Louisa and James had fourteen children, and she was known for her skills as a matchmaker for her children, with her choices based primarily on rank. Among her issue were seven daughters, all of whom were ordered to marry into the peerage and no one beneath the rank of an earl. Their children were:
- Lady Harriett Georgiana Louisa Hamilton (6 July 1834 – 23 April 1913), married 10 April 1855 Thomas Anson, 2nd Earl of Lichfield, and had issue
- Lady Beatrix Frances Hamilton (21 July 1835 – 21 January 1871), married in London 23 May 1854 George Lambton, 2nd Earl of Durham, and had issue
- Lady Louisa Jane Hamilton (26 August 1836 – 16 March 1912), married in London 22 November 1859 William Montagu Douglas Scott, 6th Duke of Buccleuch, and had issue
- James Hamilton, 2nd Duke of Abercorn (24 August 1838 – 3 January 1913), married Lady Mary Anna Curzon-Howe, daughter of Richard Curzon-Howe, 1st Earl Howe, and his second wife, Anne Gore, and had issue
- Lady Katherine Elizabeth Hamilton (9 January 1840 – 3 September 1874), married 26 October 1858 William Edgcumbe, 4th Earl of Mount Edgcumbe, and had issue
- Lady Georgiana Susan Hamilton (7 July 1841 – 23 March 1913), married in London 16 March 1882 Edward Turnour, 5th Earl Winterton, and had issue
- Lord Claud John Hamilton (20 February 1843 – 26 January 1925), an aide-de-camp to Queen Victoria from 1887 to 1897. He married Carolina Chandos-Pole, and had issue
- Lord George Francis Hamilton (17 December 1845 – 22 September 1927), married Lady Maud Lascelles, and had issue
- Lady Albertha Frances Anne Hamilton (29 July 1847 – 7 January 1932), married at the Palace of Westminster, London, 8 November 1869 George Spencer-Churchill, 8th Duke of Marlborough, and had issue, divorced 20 November 1883
- Lord Ronald Douglas Hamilton (17 March 1849 – 6 November 1867)

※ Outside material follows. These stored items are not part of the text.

(** C38: What an opened store says is not always on disk. Whatever a store
    keeps and whatever vote it is asked to save, if the process dies between
    the rename of the vote's file and the sync of the directory, the next
    process opens the store and finds the new vote, and it is still only in
    memory: a crash after the open takes it back, and the node that voted
    has its old vote again. Opening syncs the parent directory, not the
    directory that was renamed in. *)
Theorem opened_vote_can_be_forgotten (n : @Node Vote LogId Membership) (a : kept) (v : Vote) fs :
  running n a fs -> fits a -> fits (after (SaveVote v) a) ->
  exists fs1 fs2 n1 k1 n2 w2,
    perform crc32c n (SaveVote v) (fs, 4%nat) = (Err Interrupted, (fs1, O)) /\
    open_impl crc32c no_members (fs1, 11%nat) = (Ok n1, (fs1, k1)) /\ answers n1 (after (SaveVote v) a) /\
    crash fs1 fs2 /\ open_impl crc32c no_members (fs2, 11%nat) = (Ok n2, w2) /\ answers n2 a.
Proof.
  intros (img & [Hh Hl] & Hr & _) Hfa Hfb. destruct (ft_vote _ Hfb v eq_refl) as [p He].
  destruct (publish_cut VOTE_FILE (single crc32c p) img fs Hh) as (fs1 & Hcut & Hren).
  pose proof (rep_set_vote _ _ _ _ _ Hr He) as Hr1. pose proof Hren as (i & fs0 & Hw & Hfs1).
  assert (Hans : forall b img' x, holds img' x -> rep true img' b -> fits b ->
            exists n' w, open_impl crc32c no_members (x, 11%nat) = (Ok n', w) /\ answers n' b).
  { intros b img' x Hx Hrb Hfit. pose proof (open_impl_triple b img' (rep_weaken _ _ _ Hrb) Hfit x 11%nat Hx) as Ht.
    destruct (open_impl crc32c no_members (x, 11%nat)) as [[n'|e] [fs' k']]; [|destruct e; try done; lia]. exists n', (fs', k').
    split; [done|]. destruct Ht as [(im & _ & _ & H1 & H2 & H3 & H4) _]. unfold answers, get_log_state, applied_state. by rewrite H1, H2, H3, H4. }
  destruct (call_returns _ _ _ _ fs1 0 (fsync_triple VOTE_FILE _ img) Hren) as (u & fst' & Hs & Hht). injection Hs as <- Hs.
  destruct (Hans _ _ _ Hht Hr1 Hfb) as (n1 & w1 & Ho1 & Ha1).
  destruct (alike_open_impl fs1 fst' ltac:(by rewrite <- Hs) ltac:(by rewrite <- Hs) _ _ 11%nat Hht Hr1) as (r & k1 & Hk1 & Hk2). rewrite Ho1 in Hk2. injection Hk2 as <- ->.
  destruct (writing_left _ _ _ _ _ _ Hw _ (least_crash fs0)) as (img' & Hhl & ->). destruct (Hans a img (least fs0) Hhl Hr Hfa) as (n2 & w2 & Ho2 & Ha2).
  exists fs1, (least fs0), n1, k1, n2, w2. split_and!; try done.
  - cbn [perform]. unfold on_log, save_vote, mbind, M_bind, lift. rewrite (encoded_encode _ _ He). unfold write_file_atomic. by rewrite Hcut.
  - rewrite Hfs1. exact (least_crash (record_op _ fs0)).
Qed.
End exact.
End Exact.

- Lady Maud Evelyn Hamilton (17 December 1850 – 21 October 1932), married at Westminster Abbey, London, 8 November 1869 Henry Petty-Fitzmaurice, 5th Marquess of Lansdowne, and had issue
- Lord Cosmo Hamilton (16 April 1853 – 16 April 1853)

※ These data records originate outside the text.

Lemma confirmed_app h x : confirmed (h ++ [x]) = confirmed h ++ (if is_published x then [fst x] else []).
Proof. unfold confirmed. rewrite List.filter_app, map_app. cbn. by destruct (is_published x). Qed.

Lemma accepted_app h x : accepted (h ++ [x]) = accepted h ++ (if is_accepted x then [fst x] else []).
Proof. unfold accepted. rewrite List.filter_app, map_app. cbn. by destruct (is_accepted x). Qed.

Lemma named_app r d o : named lineage (r ++ [(d, o)]) = Some (policy d).
Proof. unfold named. by rewrite last_snoc. Qed.

Lemma staged_ring r h p : journaled (publish_staged r h p) = journaled r /\ named lineage (publish_staged r h p) = Some (to_byte p).
Proof.
  unfold publish_staged. destruct (journal_on_ok r h p Halt.Staged) as (d & -> & Hd). rewrite journaled_app, named_app. cbn.
  by rewrite app_nil_r, Hd.
Qed.

Lemma boot_ring h p : journaled (journal_boot lineage p [] h) = [] /\ named lineage (journal_boot lineage p [] h) = Some (to_byte p).
Proof.
  unfold journal_boot. destruct (boot_entry lineage p (replication h)) eqn:E; [apply staged_ring|]. split; [done|]. unfold named. cbn.
  unfold boot_entry in E. destruct lineage as [l|]; [|done]. destruct (Z.eqb_spec (in_force l) (to_byte p)) as [He|]; [|done]. cbn. by rewrite He.
Qed.

Lemma attach_ring r g p st :
  named lineage r = Some (to_byte p) ->
  journaled (attach_publish p st r g) = journaled r /\ named lineage (attach_publish p st r g) = Some (to_byte st).
Proof.
  intros Hn. unfold attach_publish. destruct (decide (st = p)) as [->|Hd]; [by rewrite bool_decide_eq_true_2|].
  rewrite bool_decide_eq_false_2 by done. apply staged_ring.
Qed.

- Lord Frederick Spencer Hamilton (13 October 1856 – 11 August 1928), never married
- Lord Ernest William Hamilton (5 September 1858 – 14 December 1939), married Pamela Campbell, and had issue

In 1881, Louisa was invested as a Lady of the Royal Order of Victoria and Albert (3rd class).

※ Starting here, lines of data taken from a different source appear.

(** C1. A session whose jar holds exactly the cookies a:1 and b:2, and a
    call of [request] passing the cookies mapping {b: None, c: 3}: the jar
    used for the call is a new object holding exactly a:1 (inherited) and
    c:3 (newly provided; b is unset), and the session's own jar still
    holds exactly a:1 and b:2. *)
Theorem cookie_reconciliation_example self method url kw h attrs lj lc
    da pa db pb args h' :
  h !! self = Some (OInst attrs) →
  attrs !! "cookies" = Some (VRef lj) →
  h !! lj = Some (OJar {[ (da, pa, "a") := VInt 1;
                          (db, pb, "b") := VInt 2 ]}) →
  kw !! "cookies" = Some (VRef lc) →
  h !! lc = Some (ODict {[ "b" := VNone; "c" := VInt 3 ]}) →
  kw !! "hooks" ≠ Some (VRef lc) →
  kw !! "headers" ≠ Some (VRef lc) →
  request_args self method url kw h = (Ok args, h') →
  ∃ l', args !! "cookies" = Some (VRef l')
      ∧ (length h ≤ l')%nat
      ∧ h' !! l' = Some (OJar {[ (da, pa, "a") := VInt 1;
                                 ("", "/", "c") := VInt 3 ]})
      ∧ h' !! lj = Some (OJar {[ (da, pa, "a") := VInt 1;
                                 (db, pb, "b") := VInt 2 ]}).
Proof.
  intros Eself Ecookies Ej Ekc Ec Hhooks Hheaders H.
  destruct (request_args_cookies_dict _ _ _ _ _ _ _ _ _ _ _ _
              Eself Ecookies Ej Ekc Ec Hhooks Hheaders H)
    as (l' & Ea & Hl & EJ & Ej' & _).
  exists l'. repeat split; try done. rewrite EJ. do 2 f_equal.
  apply map_eq. intros [[d p] n]. rewrite lookup_remove_names. simpl.
  case_bool_decide as Hd.
  - apply elem_of_none_names in Hd.
    destruct (decide (n = "b")) as [->|Hn]; [|by simplify_map_eq].
    symmetry. rewrite lookup_insert_ne by congruence.
    by rewrite lookup_singleton_ne by congruence.
  - assert (Hn : n ≠ "b").
    { intros ->. apply Hd, elem_of_none_names. by simplify_map_eq. }
    rewrite lookup_union, lookup_kmap_cookie_key.
    destruct (decide ((d, p, n) = (da, pa, "a"))) as [[= -> -> ->]|Hne1].
    + rewrite !lookup_insert_eq. by case_bool_decide; simplify_map_eq.
    + rewrite (lookup_insert_ne _ (da, pa, "a")) by congruence.
      rewrite (lookup_singleton_ne (db, pb, "b")) by congruence.
      rewrite (lookup_insert_ne _ (da, pa, "a")) by congruence.
      rewrite (left_id_L None _).
      case_bool_decide as Hk.
      * destruct Hk as [-> ->].
        destruct (decide (n = "c")) as [->|Hc]; [by simplify_map_eq|].
        rewrite lookup_singleton_ne by congruence. by simplify_map_eq.
      * rewrite lookup_singleton_ne; [done|]. intros [= <- <- <-].
        by apply Hk.
Qed.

She was still living at the time of the birth of her great-great-grandson, the future Prime Minister Alec Douglas-Home, on 2 July 1903. Her other great-great-grandchildren that she lived to see were Lady Patricia Herbert, Mildred Egerton, daughter of Lady Bertha Anson, Louisa's great-granddaughter through her grandson Thomas Anson, 3rd Earl of Lichfield and Guendolen Wilkinson, daughter of Lady Beatrix Herbert, Louisa's great-granddaughter through her granddaughter Lady Beatrix Lambton.

==Death==
The Duchess of Abercorn died at Coates Castle, Coates, West Sussex, England on 31 March 1905, aged 92. She survived her husband by almost twenty years.

She was interred on 5 April 1905, in Chenies, Buckinghamshire; she left an estate worth over £24,000.